## Description of the task
Needed from the data below: all lines that contain the word "guard".

[Items listed in a dataset]
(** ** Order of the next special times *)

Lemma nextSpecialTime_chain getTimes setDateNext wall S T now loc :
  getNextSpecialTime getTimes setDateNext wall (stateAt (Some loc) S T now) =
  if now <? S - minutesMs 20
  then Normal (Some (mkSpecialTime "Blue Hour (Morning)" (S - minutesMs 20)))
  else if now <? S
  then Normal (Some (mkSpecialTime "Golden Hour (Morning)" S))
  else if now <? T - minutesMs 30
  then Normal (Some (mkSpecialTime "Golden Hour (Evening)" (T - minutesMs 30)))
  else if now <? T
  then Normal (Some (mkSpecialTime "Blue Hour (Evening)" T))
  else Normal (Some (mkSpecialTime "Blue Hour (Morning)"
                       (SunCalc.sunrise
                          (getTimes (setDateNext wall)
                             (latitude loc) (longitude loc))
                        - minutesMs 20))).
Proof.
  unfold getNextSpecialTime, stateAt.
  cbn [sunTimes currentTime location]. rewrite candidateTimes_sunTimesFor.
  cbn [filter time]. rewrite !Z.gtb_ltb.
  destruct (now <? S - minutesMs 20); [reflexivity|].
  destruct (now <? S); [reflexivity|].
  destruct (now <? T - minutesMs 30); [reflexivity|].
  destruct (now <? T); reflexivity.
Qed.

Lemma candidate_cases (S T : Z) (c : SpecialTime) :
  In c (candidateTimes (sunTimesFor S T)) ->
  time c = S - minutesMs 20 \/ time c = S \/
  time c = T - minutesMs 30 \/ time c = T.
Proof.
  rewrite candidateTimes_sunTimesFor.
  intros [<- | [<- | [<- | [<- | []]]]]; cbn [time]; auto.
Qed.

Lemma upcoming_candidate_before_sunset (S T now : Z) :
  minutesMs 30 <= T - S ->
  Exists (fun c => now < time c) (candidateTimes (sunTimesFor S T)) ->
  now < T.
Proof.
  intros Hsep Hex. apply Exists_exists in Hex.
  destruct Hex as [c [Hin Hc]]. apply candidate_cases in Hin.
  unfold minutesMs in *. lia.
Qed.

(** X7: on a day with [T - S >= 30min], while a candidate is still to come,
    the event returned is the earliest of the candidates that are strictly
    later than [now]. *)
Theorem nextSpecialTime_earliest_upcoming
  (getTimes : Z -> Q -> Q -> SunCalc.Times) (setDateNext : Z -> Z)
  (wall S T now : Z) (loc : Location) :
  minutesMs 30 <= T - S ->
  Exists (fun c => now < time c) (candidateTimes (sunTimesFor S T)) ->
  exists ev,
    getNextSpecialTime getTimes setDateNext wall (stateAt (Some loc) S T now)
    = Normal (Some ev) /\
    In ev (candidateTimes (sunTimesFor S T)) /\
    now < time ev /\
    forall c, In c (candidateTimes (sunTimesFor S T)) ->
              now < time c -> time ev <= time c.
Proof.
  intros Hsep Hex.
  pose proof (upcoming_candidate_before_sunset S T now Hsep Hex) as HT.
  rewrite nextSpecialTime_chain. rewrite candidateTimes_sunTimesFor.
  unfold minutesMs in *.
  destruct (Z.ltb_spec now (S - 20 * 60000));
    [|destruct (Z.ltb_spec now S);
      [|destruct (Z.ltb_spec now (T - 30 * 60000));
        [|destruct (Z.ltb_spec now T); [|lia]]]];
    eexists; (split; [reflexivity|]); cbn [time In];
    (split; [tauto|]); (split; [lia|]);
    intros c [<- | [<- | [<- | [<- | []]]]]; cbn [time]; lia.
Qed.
==
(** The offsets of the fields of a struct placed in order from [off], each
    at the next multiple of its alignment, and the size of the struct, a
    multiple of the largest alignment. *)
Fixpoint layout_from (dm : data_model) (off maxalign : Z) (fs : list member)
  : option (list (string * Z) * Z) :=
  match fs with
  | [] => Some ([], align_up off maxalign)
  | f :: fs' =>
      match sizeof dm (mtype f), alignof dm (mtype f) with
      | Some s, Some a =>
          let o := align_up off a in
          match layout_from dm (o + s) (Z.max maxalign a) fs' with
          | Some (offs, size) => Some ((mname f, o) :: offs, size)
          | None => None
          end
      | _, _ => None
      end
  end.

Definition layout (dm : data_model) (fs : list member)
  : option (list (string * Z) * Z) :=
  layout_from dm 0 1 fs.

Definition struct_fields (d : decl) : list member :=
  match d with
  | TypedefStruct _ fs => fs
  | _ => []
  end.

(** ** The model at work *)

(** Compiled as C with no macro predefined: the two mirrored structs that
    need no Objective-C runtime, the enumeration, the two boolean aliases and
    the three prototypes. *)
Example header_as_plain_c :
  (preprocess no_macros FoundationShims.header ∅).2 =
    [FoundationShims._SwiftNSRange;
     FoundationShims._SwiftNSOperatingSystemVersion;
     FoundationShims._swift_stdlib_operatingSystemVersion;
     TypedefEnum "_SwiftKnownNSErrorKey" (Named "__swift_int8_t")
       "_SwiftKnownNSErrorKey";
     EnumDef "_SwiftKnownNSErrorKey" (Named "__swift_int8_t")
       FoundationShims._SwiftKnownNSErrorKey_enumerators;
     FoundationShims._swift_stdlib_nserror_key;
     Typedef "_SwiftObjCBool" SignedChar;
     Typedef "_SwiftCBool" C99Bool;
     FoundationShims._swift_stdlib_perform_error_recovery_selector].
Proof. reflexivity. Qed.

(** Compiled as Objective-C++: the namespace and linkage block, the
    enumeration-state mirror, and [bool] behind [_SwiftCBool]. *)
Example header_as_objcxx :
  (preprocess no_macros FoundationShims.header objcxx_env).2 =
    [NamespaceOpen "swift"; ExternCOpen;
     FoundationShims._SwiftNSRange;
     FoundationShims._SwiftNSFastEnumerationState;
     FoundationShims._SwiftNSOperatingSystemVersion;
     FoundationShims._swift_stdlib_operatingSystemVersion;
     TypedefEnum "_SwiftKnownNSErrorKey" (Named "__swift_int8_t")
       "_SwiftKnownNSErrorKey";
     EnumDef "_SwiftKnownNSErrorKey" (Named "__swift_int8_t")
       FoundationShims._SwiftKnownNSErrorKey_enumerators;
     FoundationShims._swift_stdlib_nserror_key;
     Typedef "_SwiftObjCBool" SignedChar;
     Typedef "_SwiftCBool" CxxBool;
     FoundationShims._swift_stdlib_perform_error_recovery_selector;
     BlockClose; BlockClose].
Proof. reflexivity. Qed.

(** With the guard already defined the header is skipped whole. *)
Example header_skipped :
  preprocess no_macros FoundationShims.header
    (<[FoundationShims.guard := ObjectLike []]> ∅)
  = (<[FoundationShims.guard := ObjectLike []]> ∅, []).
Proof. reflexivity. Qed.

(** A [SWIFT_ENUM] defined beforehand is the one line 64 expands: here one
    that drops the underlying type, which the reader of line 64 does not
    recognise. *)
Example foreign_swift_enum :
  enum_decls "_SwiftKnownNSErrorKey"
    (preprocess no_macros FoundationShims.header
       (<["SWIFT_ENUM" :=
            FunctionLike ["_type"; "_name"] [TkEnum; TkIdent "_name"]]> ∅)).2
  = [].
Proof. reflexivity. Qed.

## Response to the exercise
(** With the guard already defined the header is skipped whole. *)
    (<[FoundationShims.guard := ObjectLike []]> ∅)
  = (<[FoundationShims.guard := ObjectLike []]> ∅, []).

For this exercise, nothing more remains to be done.